Sadly, in the absence of such programs, the results can be little short of disastrous. Lebanon, which defaulted on its debts in early 2020, is a case in point. Today, Tunisia and Egypt are particularly close to defaulting on their debts and interest payments. Meanwhile countries such as Syria, Lebanon, Iraq, Yemen, Sudan, and Palestine face even greater challenges, given their total dependence—or rather, the total dependence of their ruling elites—on their creditors. Syria is a case in point.
Arguably however, public debt is only one of an array of overlapping challenges facing Arab debtor states, which are also confronted with pressing political problems, armed conflicts and factional struggles.
In this context, Arab countries with high public debts can usefully be divided into three categories:
• Countries with large debts that also face more pressing problems, and need political reforms along with social stability in order to avoid total collapse. Examples include Sudan, Lebanon, Iraq, Syria, Palestine and Yemen.
• Countries whose indebtedness puts them at risk of default, with the potential to disrupt the functioning of the state and weaken its ability to perform its primary tasks. This is the case in Tunisia, Egypt and Djibouti, which are in dire need of real economic and political reforms in order to overcome these challenges.
• Countries with large debts, but whose better economic conditions mean they are less vulnerable to crises. This is the case of Bahrain and Oman, as they have sufficient resources to meet their obligations.
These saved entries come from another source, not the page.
Definition verifyPinnedCapability (params : PinParams) : checked unit :=
  throwIf (negb (String.prefix "did:kokuin:" (pp_controllerID params)) ||
           negb (foldsChain (pp_controllerID params) (pp_prefix params))) (LeafBindingError controller_mismatch) ;;
  token ← readCapability (pp_capability params);
  let payload := tk_payload token in
  let ceiling := if pp_trustedGrant params then MAX_TRUSTED_GRANT_LIFETIME else MAX_LEAF_LIFETIME in
  let lifetime := if pp_trustedGrant params then pp_trustedGrantLifetime params else pp_leafLifetime params in
  assertCapabilityLifetime payload (cappedLifetime lifetime ceiling) ;;
  throwIf (negb (sameDID (subjectOf payload) (pp_controllerID params))) (LeafBindingError subject_mismatch) ;;
  throwIf (negb (sameDID (audienceOf payload) (pp_audience params))) (LeafBindingError audience_mismatch) ;;
  throwIf (negb (hasPermission (pp_permission params) payload)) (LeafBindingError permission_denied) ;;
  leafKey ← capabilityKey payload;
  throwIf (negb (bytesEqual leafKey (pp_leafKey params))) (LeafBindingError confirmation_invalid) ;;
  if has "cap" payload then verifyChained params token else verifyDirect params payload.

Definition MLS_DEVICES_ACT : string := "manage".
Definition MLS_DEVICES_RES : string := "kumiai/devices".

(** The resolver of a prefix alone. *)
Definition prefixResolver (controllerID : string) (prefix : list json) : Resolver :=
  mkResolver (normalizeDID controllerID) prefix false None ∅.

Definition verifyManagementCapability (capability : option string) (prefix : list json)
    (controllerID audience : string) (leafKey : bytes) : bool :=
  match capability with
  | None => false
  | Some raw =>
    is_ok (
      payload ← capabilityOf raw;
      throwIf (match memberOf payload with Some _ => true | None => false end) (OtherError "member") ;;
      verifyPinnedCapability
        (mkPin raw (prefixResolver controllerID prefix) false prefix controllerID audience
           (MLS_DEVICES_ACT, MLS_DEVICES_RES) leafKey ∅ None None true false))
  end.

(** ** authentication.ts: holder evidence *)

(** What a failed check of the holder's grant is reported as. *)
Definition holderError (grant : checked json) (e : LifecycleError) : LifecycleError :=
  if bool_decide (e = LeafBindingError lifetime_cap) &&
     match grant with Ok payload => negb (absent (memberOf payload)) | Err _ => false end
  then e else LeafBindingError holder_evidence_mismatch.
Indebtedness poses a double problem for Arab states. Firstly, sovereign debts require repayment of the original amount plus interest, which deprives citizens of resources they could have enjoyed had this debt been absent or at lower levels. Secondly, heavy indebtedness exposes the state to its creditors, raising the question of sovereignty, a highly sensitive topic for Arab ruling regimes.
Therefore, the main lesson to be learned from sovereign debt in the Arab world is that there is a fundamental need for reconciliation between the ruling powers and their peoples, through genuine political reforms and economic programs that serve the public interest.